Pernyataan Kishida tersebut disampaikan setelah Korut mengatakan berencana melakukan penyelidikan kembali terhadap warga negara Jepang yang diculik Korut puluhan tahun lalu.
Mei lalu, Korut setuju membuka kasus untuk menentukan status warga Jepang tersebut. Sebagai gantinya, Jepang berjanji mencabut pembatasan perjalanan, pembatasan jumlah uang yang dikirim atau dibawa ke Korut tanpa memberitahu otoritas Jepang dan mengizinkan kapal kemanusiaan Korut.
Namun, Korut memiliki sejarah kerap mengingkari perjanjian.

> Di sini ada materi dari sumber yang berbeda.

(** ** How much of the queue a pass gets to *)

Lemma forEach_visits_half deliver host n :
  forall rest pre k st,
    queue st = pre ++ rest ->
    length pre = k ->
    length rest <= n ->
    exists visited,
      attempts (console (forEach_from queue (callback deliver host) n k st))
      = attempts (console st) ++ map (fun item => event (payload item)) visited
      /\ visited `sublist_of` rest
      /\ head visited = head rest
      /\ length rest <= 2 * length visited.
Proof.
  induction n as [|n IH]; intros rest pre k st Hq Hk Hn.
  - destruct rest; [|simpl in Hn; lia]. exists []. simpl. by rewrite app_nil_r.
  - assert (forall s, length (queue s) <= S k ->
              forEach_from queue (callback deliver host) n (S k) s = s)
      as Hpast.
    { intros s Hs. apply forEach_from_past_end; [|done].
      intros. apply callback_queue_length. }
    simpl forEach_from. destruct rest as [|x rest].
    + rewrite lookup_ge_None_2 by (rewrite Hq, app_nil_r; lia).
      rewrite Hpast by (rewrite Hq, app_nil_r; lia).
      exists []. simpl. by rewrite app_nil_r.
    + subst k. rewrite Hq, list_lookup_middle by done.
      set (st1 := callback deliver host x (length pre) st).
      pose proof (callback_attempts deliver host x (length pre) st) as Ha.
      fold st1 in Ha.
      destruct (callback_queue deliver host x (length pre) st) as [Hq1|Hq1];
        fold st1 in Hq1; rewrite Hq in Hq1.
      * rewrite delete_middle in Hq1. destruct rest as [|y rest].
        -- rewrite Hpast by (rewrite Hq1, app_nil_r; lia).
           exists [x]. rewrite Ha. repeat split; [done|simpl; lia].
        -- destruct (IH rest (pre ++ [y]) (S (length pre)) st1)
             as (visited & Hv & Hs & _ & Hhalf).
           { by rewrite Hq1, <- app_assoc. }
           { rewrite length_app. simpl. lia. }
           { simpl in Hn. lia. }
           exists (x :: visited). repeat split.
           ++ rewrite Hv, Ha, <- app_assoc. done.
           ++ apply sublist_skip. by apply sublist_cons.
           ++ simpl. lia.
      * rewrite insert_app_r_alt, Nat.sub_diag in Hq1 by lia. simpl in Hq1.
        destruct (IH rest (pre ++ [bump x]) (S (length pre)) st1)
          as (visited & Hv & Hs & _ & Hhalf).
        { by rewrite Hq1, <- app_assoc. }
        { rewrite length_app. simpl. lia. }
        { simpl in Hn. lia. }
        exists (x :: visited). repeat split.
        -- rewrite Hv, Ha, <- app_assoc. done.
        -- by apply sublist_skip.
        -- simpl. lia.
Qed.

(** X11: whatever the deliveries do, the items a pass attempts are
    taken from the queue it started from, in queue order and none
    twice; the first item of the queue is always among them, and they
    are at least half of the queue. *)
Theorem pass_attempts_head_and_half deliver host st :
  exists visited,
    attempts (console (processQueue deliver host st))
    = attempts (console st) ++ map (fun item => event (payload item)) visited
    /\ visited `sublist_of` queue st
    /\ head visited = head (queue st)
    /\ length (queue st) <= 2 * length visited
    /\ length visited <= length (queue st).
Proof.
  destruct (forEach_visits_half deliver host (length (queue st)) (queue st) [] 0 st)
    as (visited & Ha & Hs & Hh & Hhalf); [done..|].
  exists visited. repeat split; try done. by apply sublist_length.
Qed.

(** When no item leaves the queue the indices do not shift. *)
Lemma forEach_all_kept deliver host n :
  forall rest pre k h out,
    length pre = k ->
    length rest <= n ->
    (forall i item, rest !! i = Some item ->
                    deliver (k + i) item = false /\ S (retries item) < MAX_RETRIES) ->
    exists out',
      forEach_from queue (callback deliver host) n k
        {| queue := pre ++ rest; processedEvents := h; console := out |}
      = {| queue := pre ++ map bump rest; processedEvents := h; console := out' |}
      /\ attempts out' = attempts out ++ map (fun item => event (payload item)) rest.
Proof.
  induction n as [|n IH]; intros rest pre k h out Hk Hn Hfail.
  - destruct rest; [|simpl in Hn; lia]. exists out. simpl. by rewrite !app_nil_r.
  - destruct rest as [|x rest].
    + exists out. rewrite forEach_from_past_end.
      * simpl. by rewrite !app_nil_r.
      * intros. apply callback_queue_length.
      * simpl. rewrite app_nil_r. lia.
    + simpl forEach_from. subst k. rewrite list_lookup_middle by done.
      destruct (Hfail 0 x eq_refl) as [Hd Hr]. rewrite Nat.add_0_r in Hd.
      rewrite callback_failed_keep by done. simpl queue.
      rewrite insert_app_r_alt, Nat.sub_diag by lia. simpl.
      rewrite (cons_middle (bump x) pre rest), app_assoc.
      edestruct (IH rest (pre ++ [bump x]) (S (length pre))) as (out' & Hrun & Ha).
      * rewrite length_app. simpl. lia.
      * simpl in Hn. lia.
      * intros i item Hi. specialize (Hfail (S i) item Hi).
        by rewrite Nat.add_succ_r in Hfail.
      * exists out'. rewrite Hrun. split.
        -- f_equal. by rewrite <- app_assoc.
        -- rewrite Ha, !attempts_app. simpl. by rewrite app_nil_r, <- app_assoc.
Qed.

(** X12: a pass in which every attempt fails and no item reaches
    MAX_RETRIES attempts each item of the queue once, in queue order,
    adds one to the retries of each, and leaves the queue otherwise as
    it was and the history untouched. *)
Theorem pass_without_removal deliver host st :
  (forall k item, queue st !! k = Some item ->
                  deliver k item = false /\ S (retries item) < MAX_RETRIES) ->
  queue (processQueue deliver host st) = map bump (queue st)
  /\ processedEvents (processQueue deliver host st) = processedEvents st
  /\ visits_each_item_once deliver host st.
Proof.
  intros Hfail. destruct st as [q h out].
  unfold visits_each_item_once, processQueue, forEach. cbn [queue console processedEvents].
  destruct (forEach_all_kept deliver host (length q) q [] 0 h out eq_refl (le_n _))
    as (out' & Hrun & Ha); [done|].
  simpl in Hrun. rewrite Hrun. by cbn [queue console processedEvents].
Qed.

Lemma pass_without_removal_witness :
  let st := {| queue := [sample_item "user.created" 0; sample_item "order.completed" 1];
               processedEvents := []; console := [] |} in
  (forall k item, queue st !! k = Some item ->
                  always_fails k item = false /\ S (retries item) < MAX_RETRIES)
  /\ queue (processQueue always_fails sample_host st)
     = [sample_item "user.created" 1; sample_item "order.completed" 2]
  /\ visits_each_item_once always_fails sample_host st.
Proof.
  cbv zeta.
  assert (forall k item,
             [sample_item "user.created" 0; sample_item "order.completed" 1] !! k
             = Some item ->
             always_fails k item = false /\ S (retries item) < MAX_RETRIES) as Hfail.
  { intros [|[|k]] item Hk; simpl in Hk; [| |discriminate];
      injection Hk as <-; (split; [reflexivity|unfold MAX_RETRIES; simpl; lia]). }
  split; [exact Hfail|].
  destruct (pass_without_removal always_fails sample_host
              {| queue := [sample_item "user.created" 0;
                           sample_item "order.completed" 1];
                 processedEvents := []; console := [] |} Hfail) as (Hq & _ & Hv).
  split; [exact Hq|exact Hv].
Defined.

(** ** Passes without a failing delivery *)

Lemma every_other_halves {A : Type} (l : list A) :
  length (every_other (drop 1 l)) <= length (every_other l)
  /\ length (every_other l) <= S (length (every_other (drop 1 l))).
Proof.
  induction l as [|x l [IH1 IH2]]; [simpl; lia|].
  rewrite every_other_cons. change (drop 1 (x :: l)) with l.
  rewrite length_cons. lia.
Qed.

Lemma every_other_perm {A : Type} (l : list A) :
  every_other l ++ every_other (drop 1 l) ≡ₚ l.
Proof.
  induction l as [|x l IH]; [done|].
  rewrite every_other_cons. change (drop 1 (x :: l)) with l. simpl.
  constructor. by rewrite (comm (++)).
Qed.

Jepang mengatakan keputusan akhir untuk melonggarkan sanksi akan dibuat jika penyelidikan kembali dinilai efektif. Diplomat Jepang bertemu diplomat Korut hari ini untuk mengevaluasi rencana Korut.
"Besok, para menteri kabinet akan bertemu dan setelah mengevaluasi hasil diskusi, mereka akan memutuskan bagaimana seharusnya pemerintah (Jepang) bersikap," ujar Kishida kepada waratwan.
Keringanan itu berbeda dengan sanksi PBB yang diberikan Jepang dan negara anggota PBB atas uji coba nuklir pertama pada 2006. Korut dilarang melakukan uji coba atom dan rudal. Negara anggota PBB dilarang melakukan perdagangan senjata dan transaksi keuangan yang memfasilitasi itu.
Pada 2002 Korut telah mengakui menculik sejumlah warga negara Jepang pada 1970an dan 1980an dengan alasan membantu pelatihan mata-mata. Lima warga yang diculik dan keluarganya telah kembali ke Jepang.
Korut mengatakan delapan warga Jepang yang diculik telah meninggal dan kasusnya ditutup. Namun, Jepang terus menekan untuk mendapat informasi nasib warganya.
Pada 2008, Korut berjanji akan membuka kasus penculikan tersebut, tapi belum ada kelanjutannya. Korut juga mengingkari janji yang dilakukan saat pembicaraan multilateral untuk mengakhiri program nuklirnya. Korut menyatakan perjanjian itu telah selesai.